PROBLEM DESCRIPTION:
Only the lines from the top of the following listing through the line with "(destruct (heater_phase_cases p" belong in your answer, exactly as written.

-- DATASET CONTENT follows --

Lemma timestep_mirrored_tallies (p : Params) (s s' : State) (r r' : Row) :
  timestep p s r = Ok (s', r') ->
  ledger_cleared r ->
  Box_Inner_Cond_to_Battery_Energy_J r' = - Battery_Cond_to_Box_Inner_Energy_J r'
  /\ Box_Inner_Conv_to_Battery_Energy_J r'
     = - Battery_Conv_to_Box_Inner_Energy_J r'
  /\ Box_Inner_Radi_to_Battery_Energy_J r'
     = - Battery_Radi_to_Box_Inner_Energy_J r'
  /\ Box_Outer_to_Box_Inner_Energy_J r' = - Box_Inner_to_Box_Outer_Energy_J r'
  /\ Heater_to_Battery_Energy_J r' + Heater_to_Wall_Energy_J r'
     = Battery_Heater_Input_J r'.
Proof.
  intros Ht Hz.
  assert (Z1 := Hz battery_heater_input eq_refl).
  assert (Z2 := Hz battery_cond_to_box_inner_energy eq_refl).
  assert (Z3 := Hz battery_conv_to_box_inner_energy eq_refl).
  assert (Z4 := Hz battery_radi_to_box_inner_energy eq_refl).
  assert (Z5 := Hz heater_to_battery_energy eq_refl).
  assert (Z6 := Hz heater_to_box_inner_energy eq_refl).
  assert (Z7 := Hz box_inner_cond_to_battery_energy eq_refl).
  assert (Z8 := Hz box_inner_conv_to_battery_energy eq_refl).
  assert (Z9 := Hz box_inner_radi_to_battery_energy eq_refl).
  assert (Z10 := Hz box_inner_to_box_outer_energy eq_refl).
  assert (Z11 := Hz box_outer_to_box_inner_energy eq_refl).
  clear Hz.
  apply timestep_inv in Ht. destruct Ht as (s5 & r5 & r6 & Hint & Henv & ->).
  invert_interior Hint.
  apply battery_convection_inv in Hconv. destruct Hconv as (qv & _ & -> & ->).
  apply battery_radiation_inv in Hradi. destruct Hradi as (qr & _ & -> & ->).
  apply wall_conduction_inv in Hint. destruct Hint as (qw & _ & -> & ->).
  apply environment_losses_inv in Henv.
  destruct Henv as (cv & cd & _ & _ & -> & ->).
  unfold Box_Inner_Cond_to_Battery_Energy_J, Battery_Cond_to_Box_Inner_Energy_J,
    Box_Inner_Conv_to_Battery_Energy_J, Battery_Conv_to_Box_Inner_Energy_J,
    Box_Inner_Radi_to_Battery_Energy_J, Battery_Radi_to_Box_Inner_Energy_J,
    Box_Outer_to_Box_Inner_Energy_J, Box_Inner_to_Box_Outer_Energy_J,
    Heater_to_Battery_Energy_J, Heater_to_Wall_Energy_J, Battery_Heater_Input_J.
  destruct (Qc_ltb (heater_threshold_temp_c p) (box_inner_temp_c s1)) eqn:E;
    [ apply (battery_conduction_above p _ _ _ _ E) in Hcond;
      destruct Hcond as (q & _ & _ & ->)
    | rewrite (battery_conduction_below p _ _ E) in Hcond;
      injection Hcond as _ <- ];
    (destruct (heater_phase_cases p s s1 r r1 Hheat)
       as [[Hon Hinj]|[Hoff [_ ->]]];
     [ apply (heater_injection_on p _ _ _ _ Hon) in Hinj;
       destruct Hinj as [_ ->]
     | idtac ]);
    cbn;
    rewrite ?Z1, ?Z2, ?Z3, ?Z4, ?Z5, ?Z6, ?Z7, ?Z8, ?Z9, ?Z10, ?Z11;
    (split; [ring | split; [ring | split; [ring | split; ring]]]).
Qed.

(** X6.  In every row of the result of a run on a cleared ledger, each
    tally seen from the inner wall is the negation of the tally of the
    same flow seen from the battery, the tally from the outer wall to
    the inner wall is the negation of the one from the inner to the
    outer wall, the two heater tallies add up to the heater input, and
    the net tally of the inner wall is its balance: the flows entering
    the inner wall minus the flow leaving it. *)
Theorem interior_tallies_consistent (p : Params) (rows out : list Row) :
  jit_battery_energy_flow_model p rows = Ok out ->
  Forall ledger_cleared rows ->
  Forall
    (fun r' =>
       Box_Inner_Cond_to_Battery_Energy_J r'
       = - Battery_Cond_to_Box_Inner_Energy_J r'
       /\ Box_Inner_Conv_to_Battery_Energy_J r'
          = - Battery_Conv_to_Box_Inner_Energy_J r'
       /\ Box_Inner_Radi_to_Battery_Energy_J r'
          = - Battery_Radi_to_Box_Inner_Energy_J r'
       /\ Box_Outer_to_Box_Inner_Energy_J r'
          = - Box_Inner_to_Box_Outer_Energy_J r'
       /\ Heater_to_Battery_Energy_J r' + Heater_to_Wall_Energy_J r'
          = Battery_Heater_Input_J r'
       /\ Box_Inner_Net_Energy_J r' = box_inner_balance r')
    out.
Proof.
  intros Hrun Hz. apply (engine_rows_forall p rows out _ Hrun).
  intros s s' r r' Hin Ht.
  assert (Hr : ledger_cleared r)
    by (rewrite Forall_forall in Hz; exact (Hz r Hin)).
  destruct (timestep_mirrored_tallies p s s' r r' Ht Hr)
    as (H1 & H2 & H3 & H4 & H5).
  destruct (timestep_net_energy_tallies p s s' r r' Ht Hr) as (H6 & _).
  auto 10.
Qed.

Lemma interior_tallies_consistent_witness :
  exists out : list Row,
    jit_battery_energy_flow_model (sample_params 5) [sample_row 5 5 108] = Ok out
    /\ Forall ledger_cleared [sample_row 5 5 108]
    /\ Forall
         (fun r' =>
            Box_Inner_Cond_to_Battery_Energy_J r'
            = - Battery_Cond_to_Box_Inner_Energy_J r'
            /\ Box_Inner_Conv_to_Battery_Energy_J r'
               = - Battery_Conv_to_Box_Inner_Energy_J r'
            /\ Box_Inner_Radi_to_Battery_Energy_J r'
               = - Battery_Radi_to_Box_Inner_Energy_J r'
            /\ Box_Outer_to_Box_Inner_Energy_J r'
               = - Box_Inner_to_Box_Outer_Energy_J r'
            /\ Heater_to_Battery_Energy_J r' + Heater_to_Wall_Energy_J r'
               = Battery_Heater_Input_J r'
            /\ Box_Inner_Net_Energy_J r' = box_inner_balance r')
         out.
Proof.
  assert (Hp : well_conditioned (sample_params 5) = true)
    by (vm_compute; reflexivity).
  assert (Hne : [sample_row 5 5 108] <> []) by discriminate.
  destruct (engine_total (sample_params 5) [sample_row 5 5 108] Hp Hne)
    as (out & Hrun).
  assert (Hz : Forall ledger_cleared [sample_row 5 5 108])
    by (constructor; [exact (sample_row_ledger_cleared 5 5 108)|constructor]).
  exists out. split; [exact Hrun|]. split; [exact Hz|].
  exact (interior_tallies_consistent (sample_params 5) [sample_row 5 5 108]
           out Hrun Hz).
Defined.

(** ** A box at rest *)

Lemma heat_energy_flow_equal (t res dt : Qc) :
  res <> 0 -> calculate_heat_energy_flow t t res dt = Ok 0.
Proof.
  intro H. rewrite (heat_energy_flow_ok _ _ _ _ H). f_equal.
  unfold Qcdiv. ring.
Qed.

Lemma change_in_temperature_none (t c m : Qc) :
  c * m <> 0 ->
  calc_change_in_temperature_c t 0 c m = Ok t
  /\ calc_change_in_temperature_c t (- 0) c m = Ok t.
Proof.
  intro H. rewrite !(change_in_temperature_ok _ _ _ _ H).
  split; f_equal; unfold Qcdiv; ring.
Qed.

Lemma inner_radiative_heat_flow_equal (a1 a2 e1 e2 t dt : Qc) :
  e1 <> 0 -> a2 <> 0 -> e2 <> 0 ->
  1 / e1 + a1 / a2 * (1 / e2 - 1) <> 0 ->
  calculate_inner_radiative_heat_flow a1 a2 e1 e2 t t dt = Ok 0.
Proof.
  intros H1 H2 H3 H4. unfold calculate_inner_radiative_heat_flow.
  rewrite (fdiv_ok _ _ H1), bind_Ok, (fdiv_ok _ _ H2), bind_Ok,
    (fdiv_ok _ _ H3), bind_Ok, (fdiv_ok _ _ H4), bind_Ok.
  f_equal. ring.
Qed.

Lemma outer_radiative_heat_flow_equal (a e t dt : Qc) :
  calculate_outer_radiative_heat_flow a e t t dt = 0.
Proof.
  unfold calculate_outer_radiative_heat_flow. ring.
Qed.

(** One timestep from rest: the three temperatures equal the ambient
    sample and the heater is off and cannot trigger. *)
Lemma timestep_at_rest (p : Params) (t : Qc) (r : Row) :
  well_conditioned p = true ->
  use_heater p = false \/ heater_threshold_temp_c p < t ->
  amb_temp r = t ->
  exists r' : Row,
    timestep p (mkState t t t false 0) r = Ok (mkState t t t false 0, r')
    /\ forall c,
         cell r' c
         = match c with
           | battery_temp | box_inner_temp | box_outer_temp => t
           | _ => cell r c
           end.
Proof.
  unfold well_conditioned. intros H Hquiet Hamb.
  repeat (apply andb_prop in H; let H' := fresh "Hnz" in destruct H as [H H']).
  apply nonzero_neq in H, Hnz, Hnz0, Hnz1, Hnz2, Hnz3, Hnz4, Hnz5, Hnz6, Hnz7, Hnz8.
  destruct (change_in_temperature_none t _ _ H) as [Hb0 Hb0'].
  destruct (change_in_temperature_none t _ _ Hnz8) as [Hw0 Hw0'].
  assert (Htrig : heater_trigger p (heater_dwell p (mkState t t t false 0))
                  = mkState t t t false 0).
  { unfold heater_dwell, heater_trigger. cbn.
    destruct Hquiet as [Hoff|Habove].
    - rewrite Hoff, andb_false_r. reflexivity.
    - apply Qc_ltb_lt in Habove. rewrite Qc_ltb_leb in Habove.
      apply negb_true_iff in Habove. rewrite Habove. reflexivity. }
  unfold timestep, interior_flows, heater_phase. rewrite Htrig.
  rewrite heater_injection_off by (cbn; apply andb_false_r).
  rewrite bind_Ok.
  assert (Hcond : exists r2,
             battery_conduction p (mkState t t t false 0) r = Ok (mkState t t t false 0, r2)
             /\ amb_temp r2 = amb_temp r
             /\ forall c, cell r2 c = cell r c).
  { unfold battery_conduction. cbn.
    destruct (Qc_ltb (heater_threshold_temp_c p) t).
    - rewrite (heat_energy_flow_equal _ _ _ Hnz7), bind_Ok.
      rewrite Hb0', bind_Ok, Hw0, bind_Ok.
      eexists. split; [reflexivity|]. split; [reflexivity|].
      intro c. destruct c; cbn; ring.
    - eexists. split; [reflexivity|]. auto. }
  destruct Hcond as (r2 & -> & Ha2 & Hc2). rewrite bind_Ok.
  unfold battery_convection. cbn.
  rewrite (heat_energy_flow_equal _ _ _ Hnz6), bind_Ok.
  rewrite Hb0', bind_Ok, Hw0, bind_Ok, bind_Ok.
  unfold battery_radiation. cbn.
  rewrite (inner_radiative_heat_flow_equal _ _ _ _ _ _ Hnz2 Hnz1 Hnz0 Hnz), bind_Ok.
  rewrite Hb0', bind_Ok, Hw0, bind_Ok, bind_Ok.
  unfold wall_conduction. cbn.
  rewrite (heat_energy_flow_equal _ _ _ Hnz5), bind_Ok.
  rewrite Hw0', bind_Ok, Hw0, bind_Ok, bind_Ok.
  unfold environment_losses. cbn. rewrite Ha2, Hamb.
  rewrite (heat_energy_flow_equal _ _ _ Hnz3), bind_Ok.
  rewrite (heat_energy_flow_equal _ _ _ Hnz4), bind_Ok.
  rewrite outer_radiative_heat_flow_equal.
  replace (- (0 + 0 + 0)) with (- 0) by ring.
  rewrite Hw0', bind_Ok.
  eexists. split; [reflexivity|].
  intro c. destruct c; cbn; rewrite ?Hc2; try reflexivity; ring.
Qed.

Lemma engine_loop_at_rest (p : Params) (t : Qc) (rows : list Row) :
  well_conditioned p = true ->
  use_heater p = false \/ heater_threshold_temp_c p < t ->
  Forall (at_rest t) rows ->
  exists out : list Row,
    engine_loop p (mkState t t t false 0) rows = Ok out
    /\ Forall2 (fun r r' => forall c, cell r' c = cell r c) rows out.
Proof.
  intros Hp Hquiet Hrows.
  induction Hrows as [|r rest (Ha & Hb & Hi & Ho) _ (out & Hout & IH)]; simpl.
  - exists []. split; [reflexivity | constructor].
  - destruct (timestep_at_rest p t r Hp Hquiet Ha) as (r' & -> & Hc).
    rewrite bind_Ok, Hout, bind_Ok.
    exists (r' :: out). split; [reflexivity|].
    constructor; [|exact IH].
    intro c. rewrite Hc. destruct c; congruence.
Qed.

-- DATASET CONTENT concluded --

SOLUTION TO THE EXERCISE:
Lemma timestep_mirrored_tallies (p : Params) (s s' : State) (r r' : Row) :
  timestep p s r = Ok (s', r') ->
  ledger_cleared r ->
  Box_Inner_Cond_to_Battery_Energy_J r' = - Battery_Cond_to_Box_Inner_Energy_J r'
  /\ Box_Inner_Conv_to_Battery_Energy_J r'
     = - Battery_Conv_to_Box_Inner_Energy_J r'
  /\ Box_Inner_Radi_to_Battery_Energy_J r'
     = - Battery_Radi_to_Box_Inner_Energy_J r'
  /\ Box_Outer_to_Box_Inner_Energy_J r' = - Box_Inner_to_Box_Outer_Energy_J r'
  /\ Heater_to_Battery_Energy_J r' + Heater_to_Wall_Energy_J r'
     = Battery_Heater_Input_J r'.
Proof.
  intros Ht Hz.
  assert (Z1 := Hz battery_heater_input eq_refl).
  assert (Z2 := Hz battery_cond_to_box_inner_energy eq_refl).
  assert (Z3 := Hz battery_conv_to_box_inner_energy eq_refl).
  assert (Z4 := Hz battery_radi_to_box_inner_energy eq_refl).
  assert (Z5 := Hz heater_to_battery_energy eq_refl).
  assert (Z6 := Hz heater_to_box_inner_energy eq_refl).
  assert (Z7 := Hz box_inner_cond_to_battery_energy eq_refl).
  assert (Z8 := Hz box_inner_conv_to_battery_energy eq_refl).
  assert (Z9 := Hz box_inner_radi_to_battery_energy eq_refl).
  assert (Z10 := Hz box_inner_to_box_outer_energy eq_refl).
  assert (Z11 := Hz box_outer_to_box_inner_energy eq_refl).
  clear Hz.
  apply timestep_inv in Ht. destruct Ht as (s5 & r5 & r6 & Hint & Henv & ->).
  invert_interior Hint.
  apply battery_convection_inv in Hconv. destruct Hconv as (qv & _ & -> & ->).
  apply battery_radiation_inv in Hradi. destruct Hradi as (qr & _ & -> & ->).
  apply wall_conduction_inv in Hint. destruct Hint as (qw & _ & -> & ->).
  apply environment_losses_inv in Henv.
  destruct Henv as (cv & cd & _ & _ & -> & ->).
  unfold Box_Inner_Cond_to_Battery_Energy_J, Battery_Cond_to_Box_Inner_Energy_J,
    Box_Inner_Conv_to_Battery_Energy_J, Battery_Conv_to_Box_Inner_Energy_J,
    Box_Inner_Radi_to_Battery_Energy_J, Battery_Radi_to_Box_Inner_Energy_J,
    Box_Outer_to_Box_Inner_Energy_J, Box_Inner_to_Box_Outer_Energy_J,
    Heater_to_Battery_Energy_J, Heater_to_Wall_Energy_J, Battery_Heater_Input_J.
  destruct (Qc_ltb (heater_threshold_temp_c p) (box_inner_temp_c s1)) eqn:E;
    [ apply (battery_conduction_above p _ _ _ _ E) in Hcond;
      destruct Hcond as (q & _ & _ & ->)
    | rewrite (battery_conduction_below p _ _ E) in Hcond;
      injection Hcond as _ <- ];
    (destruct (heater_phase_cases p s s1 r r1 Hheat)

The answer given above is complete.